Plastics Through Kasier Question

fairyluver
on 7/1/09 11:20 am
I was just referred to plastics  and Kaiser is my provider.  I have the class they make you attend that is 2-3 hours next Thursday and then I get to see the plastic surgeon.  They will cover a panniculectomy 100% for me, but I really need a full abdominoplasty.  My friend just had her panni two months ago through Kasier (the same facility I go to, actually) and she said that they give you a list of plastic surgeons that work with Kasier if you want to take the money they would put up for the panni and then pay the difference.

I'm so very curious as to what the difference is (on an average) for doing the full abdom instead of the panni.  I'd like to get an idea of what I'll be facing financially and what the process is like through Kasier.  Does anyone have any epxerience with this?  I'd really aprpeciate any feedback.  THANKS!


PamT
on 7/1/09 11:35 am - Downey, CA
Wowww,, sounds like a good deal and I'd grab it if it were me.

I have Kaiser also and was never given an offer like that. I was told panniculetomy or find your own plastic surgeon that'll do the TT also.

I was also told NO to the breast lift (reduction covered only), & arm lift.

No offers to help me in any way.

PamT
cleos_mom
on 7/1/09 3:46 pm - phila., PA
the difference is money is about 3000.00.
Personally the difference with the full abdominoplasty is amazing
good luck to you
Susan
fairyluver
on 7/2/09 7:25 am
WOW, that's awesome and SO doable.  Thank you!  I really hope the difference for me is like that, because that is something I can swing.  Did you go through Kaiser?


(deactivated member)
on 7/3/09 2:04 am - San Jose, CA
California law mandates coverage of reconstructive surgery WITHOUT medical necessity.  You should appeal and try to get ALL of your reconstructive surgery covered.  I have a template letter you can use to get a NON-KAISER reconstructive surgeon to verify that your condition meet the terms of the statute:

California Health and Safety Code

 

1367.63. (a) Every health care service plan contract, except a specialized health care service plan contract, that is issued, amended, renewed, or delivered in this state on or after July 1, 1999, shall cover reconstructive surgery, as defined in subdivision (c), that is necessary to achieve the purposes specified in paragraphs (1) or (2) of subdivision (c).  Nothing in this section shall be construed to require a plan to provide coverage for cosmetic surgery, as defined in subdivision (d).

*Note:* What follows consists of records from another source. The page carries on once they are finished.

(* ===== verification/MachineSafety.v ===== *)
(** What every SSHMachine handler guarantees, whatever the API server, the host,
    the clock and concurrent controllers reply. *)

From S2P Require Import Prelude Py PyStr PyTime Config Effects Monitors ApiIO Conditions Contracts.
From S2P Require Import Inventory Ssh Operations Lifecycle Locks MachineStatus Bootstrap Machine.
From S2P Require Import FakeApi RemoteFence LifecycleSafety MachineWrites.

(** ** The entry point's skeleton

    Locking, refreshing and dispatching make only reads and lock writes; a
    monitor that ignores those sees just the handlers. *)

Section entry.
Context `{Config} `{Yaml} (ns n : string).

Lemma reconcile_latch_open {A} trigger guarded (p : M A) s (Q : res A → patch → bool → Prop) :
  (∀ r s', Q r s' true) → msafe (latch trigger guarded) p s true Q.
Proof. apply latch_open. Qed.

(** A latch established by both handlers is established by the entry point. *)
Lemma sshmachine_reconcile_latch trigger guarded spec st me delete s g :
  (∀ c, benign c → guarded c = false) →
  (∀ w v, guarded (Api API_TIMEOUT (lock_op ns n w v)) = false) →
  (∀ spec st me s g, delete = true →
     msafe (latch trigger guarded) (delete_machine spec st n ns me) s g (λ _ _ _, True)) →
  (∀ spec st me s g, delete = false →
     msafe (latch trigger guarded) (sshmachine_reconcile_impl spec st n ns me) s g (λ _ _ _, True)) →
  (∀ spec st me s g, delete = false →
     msafe (latch trigger guarded) (reconcile_reboot spec st n ns me false) s g (λ _ _ _, True)) →
  msafe (latch trigger guarded) (sshmachine_reconcile spec st n ns me delete) s g (λ _ _ _, True).
Proof.
  intros Hb Hl Hd Hi Hr.
  assert (Hun : ∀ A (p : M A) s g, footprint (λ c, guarded c = false) p →
    msafe (latch trigger guarded) p s g (λ _ _ _, True)).
  { intros A p s' g' Hp. apply latch_unguarded; [exact Hp|done]. }
  assert (Hcov : covers (λ c, guarded c = false)) by exact Hb.
  apply msafe_bind, msafe_perform; [intros Hc; rewrite Hb in Hc; done|]. intros cancelled _.
  destruct cancelled; [done|].
  apply msafe_bind. apply latch_unguarded.
  { apply footprint_run_api; [by apply Hb|]. by apply acquire_distributed_lock_or_requeue_fp. }
  intros [[]|e] s1 g1 _; [|done].
  apply msafe_finally. eapply msafe_mono.
  - instantiate (1 := λ _ _ _, True). unfold reconcile_locked. bind_lift; [|done].
    apply msafe_bind, latch_unguarded; [fp; by apply refresh_fp|].
    intros [[[[sp' st'] me']|]|e] s2 g2 _; [|done..].
    destruct delete; [by apply Hd|].
    apply msafe_bind. eapply msafe_mono; [by apply Hi|]. intros [[]|e] s3 g3 _; [|done].
    bind_lift; [|done]. case_match; [done|]. by apply Hr.
  - intros r s2 g2 _. apply latch_unguarded; [|by intros [] ? ?].
    apply footprint_run_api; [by apply Hb|]. by apply release_distributed_lock_with_logging_fp.
Qed.
End entry.

(** ** The claim outlives everything but a committed receipt *)

Lemma reconcile_impl_keeps `{Config} `{Yaml} sp st ns n me :
  footprint keeps (sshmachine_reconcile_impl sp st n ns me).
Proof.
  apply sshmachine_reconcile_impl_fp; eauto using keeps_covers, keeps_lease_write, keeps_ssh_setup,
    keeps_binding_write; try done.
  intros c (ns' & hn & u & w & reason & ->). by apply keeps_phase.
Qed.

(** C1.  A host is freed, its claim cleared or its phase set to Available, only
    after the API server accepted the durable receipt
    [status.cleanup.phase = 'Succeeded'] of this very machine in the same run: for
    every handler of an SSHMachine, at every point of every run, whatever failed,
    was cancelled or was lost before. *)
Theorem host_freed_only_after_receipt `{Config} `{Yaml} spec status name namespace meta delete s t c :
  issues (sshmachine_reconcile spec status name namespace meta delete s) t c →
  releases c = true →
  ∃ e, In e t ∧ commits_cleanup namespace name "Succeeded" e = true.
Proof.
  apply latch_issues. apply sshmachine_reconcile_latch; [apply keeps_covers|done|..].
  - intros. eapply msafe_mono; [apply delete_machine_closed|done].
  - intros. apply latch_unguarded; [apply reconcile_impl_keeps|done].
  - intros. apply latch_unguarded; [apply reconcile_reboot_keeps|done].
Qed.

(** ** No action on a host outside its Lease *)

Section lease.
Context `{Config} `{Yaml} (ns n : string).

Lemma idle_write c : object_write ns n c → idle c.
Proof. by intros []. Qed.

Ltac idle := apply idle_secure; pose proof idle_covers; fp;
  try first [ apply host_phase_api | apply record_cleanup_api | apply release_cleaned_api
        | apply delete_prologue_api | apply delete_unowned_api | apply cleanup_failed_api
        | apply lock_acquire_api | apply lock_release_api ];
  try done; eauto using idle_write with capi.
Ltac step := lazymatch goal with
  | |- secure _ (host_operation _ _ _) => apply host_operation_secure
  | |- secure _ (lift _) => apply secure_lift
  | |- secure _ (raise _) => apply secure_raise
  | _ => secure_step
  end.

Lemma reconcile_reboot_leased sp st me obs : secure lease_latch (reconcile_reboot sp st n ns me obs).
Proof.
  unfold reconcile_reboot. repeat step; idle.
  apply bind_machine_fp; [done|]. intros; eapply object_binding_write; [apply idle_write|eassumption].
Qed.

Lemma delete_owned_leased sp st b o me uid : secure lease_latch (delete_owned sp st b o n ns me uid).
Proof.
  unfold delete_owned, cleanup_host, record_succeeded, raise_blocked.
  repeat first [ apply reconcile_reboot_leased | step ]; idle.
Qed.

Lemma delete_machine_leased sp st me : secure lease_latch (delete_machine sp st n ns me).
Proof.
  unfold delete_machine, raise_blocked.
  repeat first [ apply delete_owned_leased | step ]; idle.
Qed.
End lease.

(** ** One walk over the reconciliation for every latch on host actions *)

Section reconcile.
Context `{Config} `{Yaml} (ns n : string) (trigger : event → bool).
Abbreviation m := (latch trigger acts_on_host).
Context (me : value).
Context (Hhost : ∀ st b uid a p u key kh etcd script strategy,
  get me "uid" = Ok uid →
  secure m (host_operation b uid (λ op, with_connection (ssh_connect a p u key None kh) (λ conn,
              bootstrap_on_host st me b uid n ns etcd script strategy op conn)))).

(** [footprint idle] of the stages around the bootstrap. *)
Ltac idle_part lem := apply idle_secure, lem; first [apply idle_covers | apply idle_write | apply idle_ssh_setup].

Lemma provision_secure sp st b uid mn a p u strategy :
  get me "uid" = Ok uid → secure m (provision sp st me b uid n ns mn a p u strategy).
Proof.
  intros Hu. unfold provision, wait_for_bootstrap_data.
  repeat lazymatch goal with
    | |- secure _ (read_bootstrap_data _ _) => idle_part read_bootstrap_data_fp
    | |- secure _ (publish_unready _ _ _ _ _ _) => idle_part publish_unready_fp
    | |- secure _ (prepare_payload _ _ _ _ _) => idle_part prepare_payload_fp
    | |- secure _ (read_credentials _ _ _ _ _) => idle_part read_credentials_fp
    | |- secure _ (dry_run _ _ _ _ _ _) => idle_part dry_run_fp
    | |- secure _ (publish_success _ _ _ _ _) => idle_part publish_success_fp
    | |- secure _ (status_set _ _) => idle_part status_set_fp
    | |- secure _ (host_operation _ _ _) => by apply Hhost
    | |- secure _ (try_except _ _) => apply secure_try
    | |- bootstrap_error _ _ _ = Some _ → _ =>
        intros He; apply idle_secure; eapply bootstrap_error_fp, He; apply idle_covers
    | |- _ => secure_step
    end.
Qed.

Lemma reconcile_impl_secure sp st : secure m (sshmachine_reconcile_impl sp st n ns me).
Proof.
  unfold sshmachine_reconcile_impl, wait_for_owner, reconcile_bound.
  repeat lazymatch goal with
    | |- secure _ (provision _ _ _ _ _ _ _ _ _ _ _ _) => by apply provision_secure
    | |- secure _ (mbind _ (lift _)) => apply secure_bind_lift
    | |- secure _ (mbind _ _) => apply secure_bind
    | |- secure _ (if _ then _ else _) => secure_step
    | |- ∀ _, _ => intro
    | |- secure _ _ => apply idle_secure; pose proof idle_covers
    | |- footprint _ (publish_unready _ _ _ _ _ _) => by apply publish_unready_fp
    | |- footprint _ (or_stage _ _ _ _ _) => by apply or_stage_fp
    | |- footprint _ (bind_machine _ _ _ _ _) =>
        apply bind_machine_fp; [done|intros; eapply object_binding_write; [apply idle_write|eassumption]]
    | |- footprint _ (backfill_provisioned_fields _ _ _ _ _) => by apply backfill_provisioned_fields_fp
    | |- _ => progress fp
    end.
Qed.
End reconcile.

Lemma sshmachine_reconcile_leased `{Config} `{Yaml} ns n sp st me delete :
  secure lease_latch (sshmachine_reconcile sp st n ns me delete).
Proof.
  intros s g. apply sshmachine_reconcile_latch; [apply idle_covers|done|..]; intros.
  - apply delete_machine_leased.
  - apply reconcile_impl_secure. intros. apply host_operation_secure.
  - apply reconcile_reboot_leased.
Qed.

(** C8.  No handler of an SSHMachine runs a command or writes a file on a host
    before the API server accepted a host Lease naming a holder in the same run. *)
Theorem host_touched_only_under_lease `{Config} `{Yaml} spec status name namespace meta delete s t c :
  issues (sshmachine_reconcile spec status name namespace meta delete s) t c →
  acts_on_host c = true →
  ∃ e, In e t ∧ lease_taken e = true.
Proof. apply latch_issues. apply sshmachine_reconcile_leased. Qed.

(** ** Ownership is recorded before anything runs *)

(** The accepted status write that records [uid] as the owner of the bootstrap. *)
Definition records_ownership (namespace name : string) (uid : value) (e : event) : bool :=
  match e with
  | Ev (Api _ (PatchObjectStatus group _ ns plural n body)) (Ok _) =>
      String.eqb group API_GROUP && String.eqb ns namespace && String.eqb plural "sshmachines" &&
      eq_str n name &&
      match foldl (λ r k, v ← r; item v k) (Ok body) ["status"; "bootstrapOwnership"; "machineUID"] with
      | Ok owner => py_eqb owner uid
      | Err _ => false
      end
  | _ => false
  end.

Section ownership.
Context `{Config} `{Yaml} (ns n : string) (uid : value).
Abbreviation m := (latch (records_ownership ns n uid) acts_on_host).

Lemma records_persisted t w ownership owner cur :
  get ownership "machineUID" = Ok owner → py_eqb owner uid = true → truthy uid = true →
  records_ownership ns n uid
    (Ev (Api t (persist_op ns n uid w [("bootstrapOwnership", ownership)])) (Ok cur : res value)) = true.
Proof.
  intros Ho He Ht. simpl. unfold eq_str. simpl. rewrite !String.eqb_refl. simpl.
  destruct ownership as [| | | | |d]; try done. simpl in Ho. simpl.
  destruct (dget d "machineUID") as [v|]; simplify_eq/=; [done|].
  by destruct uid as [|[]| | | |].
Qed.

Lemma ensure_ownership_recorded conn b st s g :
  msafe m (ensure_bootstrap_ownership conn b uid ns n st) s g (λ r _ g', is_ok r = true → g' = true).
Proof.
  assert (Hq : covers (quiet m)).
  { apply latch_covers; [apply idle_covers|]. by intros [t []| | | | | | | | | | | | | | |]. }
  unfold ensure_bootstrap_ownership, new_ownership, now_iso.
  bind_lift; [|done].
  apply msafe_bind, quiet_msafe; [fp|]. intros [ownership|e] s1; [|done].
  bind_lift; [|done]. split_if; [done|].
  apply msafe_bind, msafe_run_api; [by apply Hq| |done].
  destruct (truthy uid) eqn:Et.
  - apply persist_machine_status_msafe; [done|done|].
    intros w ch ->. split_and!; [done| |by split].
    intros cur s2. split; [|done]. cbn [observe latch].
    rewrite (records_persisted _ _ _ a0), orb_true_r; [|done|by apply negb_false_iff|done].
    by apply latch_open.
  - unfold persist_machine_status. rewrite Et. by apply msafe_raise.
Qed.

Lemma bootstrap_on_host_owned st me b etcd script strategy op conn :
  secure m (bootstrap_on_host st me b uid n ns etcd script strategy op conn).
Proof.
  unfold bootstrap_on_host. pose proof idle_covers.
  apply secure_bind; [by apply idle_secure, may_proceed_fp|]. intros go.
  destruct (negb go); [done|].
  apply secure_bind; [apply idle_secure, lease_check_fp; [done|apply idle_lease_write]|].
  intros _ s g. apply msafe_bind. eapply msafe_mono; [apply ensure_ownership_recorded|].
  intros [[]|e] s1 g1 Hg; [|done]. rewrite Hg by done. apply secure_latch_open.
Qed.
End ownership.

(** C9.  A reconciliation runs a command or writes a file on a host only after the
    API server accepted a status write recording this Machine's UID as the owner
    of the bootstrap: a crash can never leave a mutated host without an owner. *)
Theorem bootstrap_owned_before_host_touched `{Config} `{Yaml} spec status name namespace meta uid s t c :
  get meta "uid" = Ok uid →
  issues (sshmachine_reconcile_impl spec status name namespace meta s) t c →
  acts_on_host c = true →
  ∃ e, In e t ∧ records_ownership namespace name uid e = true.
Proof.
  intros Hu. apply latch_issues, reconcile_impl_secure. intros st b uid' * Hu'.
  assert (uid' = uid) as -> by congruence.
  apply host_operation_through. intros op. apply with_connection_through.
  - apply ssh_connect_fp, idle_ssh_setup.
  - intros conn. apply bootstrap_on_host_owned.
Qed.

(** *** Witnesses *)

Definition fixture_handler (delete : bool) (s : store) : prog (res unit * patch) :=
  @sshmachine_reconcile replica plain_yaml (machine_view s "spec") (machine_view s "status")
    "machine-a" "test" (machine_view s "metadata") delete empty_patch.

Lemma host_freed_only_after_receipt_witness :
  ∃ t c, issues (fixture_handler true provisioned_store) t c ∧ releases c = true ∧
         ∃ e, In e t ∧ commits_cleanup "test" "machine-a" "Succeeded" e = true.
Proof.
  destruct (run_issues fake_handler releases (fixture_handler true provisioned_store)
              (fake_world provisioned_store)) as (t & c & Hi & Hc); [vm_compute; reflexivity|].
  exists t, c. split; [exact Hi|]. split; [exact Hc|].
  exact (@host_freed_only_after_receipt replica plain_yaml _ _ _ _ _ _ _ t c Hi Hc).
Defined.

Lemma host_touched_only_under_lease_witness :
  ∃ t c, issues (fixture_handler false fresh_store) t c ∧ acts_on_host c = true ∧
         ∃ e, In e t ∧ lease_taken e = true.
Proof.
  destruct (run_issues fake_handler acts_on_host (fixture_handler false fresh_store)
              (fake_world fresh_store)) as (t & c & Hi & Hc); [vm_compute; reflexivity|].
  exists t, c. split; [exact Hi|]. split; [exact Hc|].
  exact (@host_touched_only_under_lease replica plain_yaml _ _ _ _ _ _ _ t c Hi Hc).
Defined.

Definition fixture_impl : prog (res unit * patch) :=
  @sshmachine_reconcile_impl replica plain_yaml (machine_view fresh_store "spec")
    (machine_view fresh_store "status") "machine-a" "test" (machine_view fresh_store "metadata") empty_patch.

Lemma bootstrap_owned_before_host_touched_witness :
  ∃ t c, issues fixture_impl t c ∧ acts_on_host c = true ∧
         ∃ e, In e t ∧ records_ownership "test" "machine-a" (VStr "machine-uid") e = true.
Proof.
  destruct (run_issues fake_handler acts_on_host fixture_impl (fake_world fresh_store))
    as (t & c & Hi & Hc); [vm_compute; reflexivity|].
  exists t, c. split; [exact Hi|]. split; [exact Hc|].
  refine (@bootstrap_owned_before_host_touched replica plain_yaml _ _ _ _ _ _ _ t c _ Hi Hc).
  vm_compute. reflexivity.
Defined.

(** The whole bootstrap of the fixture succeeds. *)
Example fixture_provisions :
  let '(r, w) := run fake_handler fixture_impl (fake_world fresh_store) in
  fst r = Ok tt ∧ dget (p_status (snd r)) "ready" = Some (VBool true) ∧
  dget (p_spec (snd r)) "providerID" = Some (VStr "ssh://host-a.test").
Proof. vm_compute. repeat split. Qed.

   (b) No individual, other than a licensed physician competent to evaluate the specific clinical issues involved in the care requested, may deny initial requests for authorization of coverage for

treatment pursuant to this section.  For a treatment authorization request submitted by a podiatrist or an oral and maxillofacial surgeon, the request may be reviewed by a similarly licensed

individual, competent to evaluate the specific clinical issues involved in the care requested.

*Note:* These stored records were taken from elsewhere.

(* ===== verification/ResetSafety.v ===== *)
(** When a host is reset: only between the receipts Running and Succeeded. *)

From S2P Require Import Prelude Py PyStr PyTime Config Effects Monitors ApiIO Conditions Contracts.
From S2P Require Import Inventory Ssh Operations Lifecycle FakeApi RemoteFence LifecycleSafety MachineWrites MachineSafety.

(** The command that wipes the Kubernetes state of a host, fenced for [uid]. *)
Definition runs_reset (uid : value) (c : call) : bool :=
  match c with
  | SshRun _ text _ =>
      match owned_command uid RESET_COMMAND false true false with
      | Ok reset => String.eqb text reset
      | Err _ => false
      end
  | _ => false
  end.

Section resets.
Context `{Config} (ns n : string) (uid : value).

Definition harmless (c : call) : Prop := runs_reset uid c = false.

Lemma harmless_covers : covers harmless.
Proof. by intros [t []| | | | | | | | | | | | | | |]. Qed.
Lemma harmless_api t op : harmless (Api t op).
Proof. done. Qed.
Lemma harmless_ssh_setup c : ssh_setup c → harmless c.
Proof. by destruct c. Qed.

Lemma harmless_owned conn uid' c cmd claim retry blocking text t :
  last_char (String c cmd) ≠ last_char RESET_COMMAND →
  owned_command uid' (String c cmd) claim retry blocking = Ok text → harmless (SshRun conn text t).
Proof.
  intros Hne Ht. unfold harmless, runs_reset.
  destruct (owned_command uid RESET_COMMAND false true false) as [reset|] eqn:E; [|done].
  apply String.eqb_neq. intros ->.
  by eapply (owned_command_differ uid' uid c cmd), E; [|exact Ht].
Qed.

Lemma harmless_reboot conn uid' cmd text t :
  cmd = BOOT_ID_COMMAND ∨ cmd = REBOOT_COMMAND →
  owned_command uid' cmd false false false = Ok text → harmless (SshRun conn text t).
Proof. intros [-> | ->]; by apply harmless_owned. Qed.

Abbreviation m := (latch (commits_cleanup ns n "Running") (runs_reset uid)).

Lemma harmless_secure {A} (p : M A) : footprint harmless p → secure m p.
Proof.
  intros Hp. apply secure_footprint. eapply footprint_mono; [exact Hp|].
  intros c Hc g Hg. unfold harmless in Hc. congruence.
Qed.

Lemma running_quiet : covers (quiet m).
Proof. apply latch_covers; [apply harmless_covers|]. by intros [t []| | | | | | | | | | | | | | |]. Qed.

Lemma reconcile_reboot_harmless sp st me obs : footprint harmless (reconcile_reboot sp st n ns me obs).
Proof.
  apply reconcile_reboot_fp; eauto using harmless_covers, harmless_ssh_setup, harmless_reboot, harmless_api.
  - intros c. apply lease_write_api. apply harmless_api.
  - intros u c. apply binding_write_api, harmless_api.
Qed.

Ltac harmless_leaf :=
  first [ apply host_phase_api | apply record_cleanup_api | apply release_cleaned_api
        | apply delete_prologue_api | apply delete_unowned_api ];
  first [apply harmless_covers | apply object_write_api, harmless_api].

(** Everything in a deletion but the guarded reset. *)
Lemma delete_owned_secure sp st b o me uid' :
  secure m (delete_owned sp st b o n ns me uid').
Proof.
  intros s g. unfold delete_owned, raise_blocked. pose proof harmless_covers. pose proof running_quiet.
  bind_lift; [|done]. split_if; [apply harmless_secure; fp|].
  bind_lift; [|done]. split_if; [apply harmless_secure; fp|].
  bind_lift; [|done]. split_if; [apply harmless_secure; unfold record_succeeded; fp; harmless_leaf|].
  do 3 (bind_lift; [|done]). split_if.
  { apply harmless_secure. fp. apply reconcile_reboot_harmless. }
  apply secure_bind; [apply harmless_secure; fp; harmless_leaf|]. intros _ s1 g1.
  apply msafe_bind, msafe_run_api; [by apply running_quiet| |done].
  apply record_cleanup_commits; [done|done|done|].
  intros s2. split; [apply secure_latch_open|done].
Qed.

Lemma delete_machine_secure sp st me : secure m (delete_machine sp st n ns me).
Proof.
  unfold delete_machine, raise_blocked. pose proof harmless_covers.
  apply secure_bind; [apply harmless_secure; harmless_leaf|]. intros _.
  repeat lazymatch goal with
    | |- secure _ (mbind _ (lift _)) => apply secure_bind_lift; intros ? ?
    | |- secure _ (let _ := _ in _) => cbv zeta
    | |- secure _ (if _ then _ else _) => secure_step
    | |- secure _ (delete_owned _ _ _ _ _ _ _ _) => apply delete_owned_secure
    | |- secure _ _ => apply harmless_secure; fp; harmless_leaf
    end.
Qed.

(** With a committed receipt no part of a deletion resets the host. *)
Lemma delete_owned_finished sp st b o me uid' :
  cleanup_phase st = Ok (VStr "Succeeded") → footprint harmless (delete_owned sp st b o n ns me uid').
Proof.
  intros Hp. unfold delete_owned, raise_blocked, record_succeeded. rewrite Hp. pose proof harmless_covers.
  do 2 (apply footprint_bind_lift; intros ? _; case_match; [fp|]).
  apply footprint_bind_lift. intros p [= <-]. simpl. fp; harmless_leaf.
Qed.

Lemma delete_machine_finished sp st me :
  cleanup_phase st = Ok (VStr "Succeeded") → footprint harmless (delete_machine sp st n ns me).
Proof.
  intros Hp. unfold delete_machine, raise_blocked. pose proof harmless_covers.
  apply footprint_bind; [harmless_leaf|]. intros _.
  do 4 (apply footprint_bind_lift; intros ? _). cbv zeta.
  case_match; [fp|]. case_match; [harmless_leaf|by apply delete_owned_finished].
Qed.
End resets.

(** C10.  A deletion resets a host only after the API server accepted the receipt
    [status.cleanup.phase = 'Running'] in the same run. *)
Theorem reset_only_after_running_receipt `{Config} spec status name namespace meta uid s t c :
  issues (delete_machine spec status name namespace meta s) t c →
  runs_reset uid c = true →
  ∃ e, In e t ∧ commits_cleanup namespace name "Running" e = true.
Proof. apply latch_issues. apply delete_machine_secure. Qed.

(** C11.  A deletion that starts from the receipt [Succeeded], a retry after a lost
    response or a failed release, never resets the host again. *)
Theorem no_second_reset `{Config} spec status name namespace meta uid s t c :
  cleanup_phase status = Ok (VStr "Succeeded") →
  issues (delete_machine spec status name namespace meta s) t c →
  runs_reset uid c = false.
Proof.
  intros Hp. apply (footprint_issues (harmless uid)). by apply delete_machine_finished.
Qed.

(** *** Witnesses *)

Definition machine_uid : value := VStr "machine-uid".

Definition fixture_cleanup (s : store) : prog (res unit * patch) :=
  @delete_machine replica (machine_view s "spec") (machine_view s "status")
    "machine-a" "test" (machine_view s "metadata") empty_patch.

Lemma reset_only_after_running_receipt_witness :
  ∃ t c, issues (fixture_cleanup provisioned_store) t c ∧ runs_reset machine_uid c = true ∧
         ∃ e, In e t ∧ commits_cleanup "test" "machine-a" "Running" e = true.
Proof.
  destruct (run_issues fake_handler (runs_reset machine_uid) (fixture_cleanup provisioned_store)
              (fake_world provisioned_store)) as (t & c & Hi & Hc); [vm_compute; reflexivity|].
  exists t, c. split; [exact Hi|]. split; [exact Hc|].
  exact (@reset_only_after_running_receipt replica _ _ _ _ _ _ _ t c Hi Hc).
Defined.

Lemma no_second_reset_witness :
  ∃ t c, issues (fixture_cleanup cleaned_store) t c ∧ releases c = true ∧ runs_reset machine_uid c = false.
Proof.
  destruct (run_issues fake_handler releases (fixture_cleanup cleaned_store)
              (fake_world cleaned_store)) as (t & c & Hi & Hc); [vm_compute; reflexivity|].
  exists t, c. split; [exact Hi|]. split; [exact Hc|].
  refine (@no_second_reset replica _ _ _ _ _ machine_uid _ t c _ Hi). vm_compute. reflexivity.
Defined.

   (c) "Reconstructive surgery" means surgery performed to correct or repair abnormal structures of the body caused by congenital defects, developmental abnormalities, trauma, infection, tumors, or disease to do either of the following:

        (1) To improve function.

        (2) To create a normal appearance, to the extent possible.

   (d) "Cosmetic surgery" means surgery that is performed to alter or reshape normal structures of the body in order to improve appearance.

   (e) In interpreting the definition of reconstructive surgery, a health care service plan may utilize prior authorization and utilization review that may include, but need not be limited to, any of the following:

        (1) Denial of the proposed surgery if there is another more appropriate surgical procedure that will be approved for the enrollee.

        (2) Denial of the proposed surgery or surgeries if the procedure or procedures, in accordance with the standard of care as practiced by physicians specializing in reconstructive surgery, offer only a minimal improvement in the appearance of the enrollee.

        (3) Denial of payment for procedures performed without prior authorization.

        (4) For services provided under the Medi-Cal program (Chapter 7 (commencing with Section 14000) of Part 3 of Division 9 of the Welfare and Institutions Code), denial of the proposed surgery if the procedure offers only a minimal improvement in the appearance of the enrollee, as may be defined in any regulations that may be promulgated by the State Department of Health Services.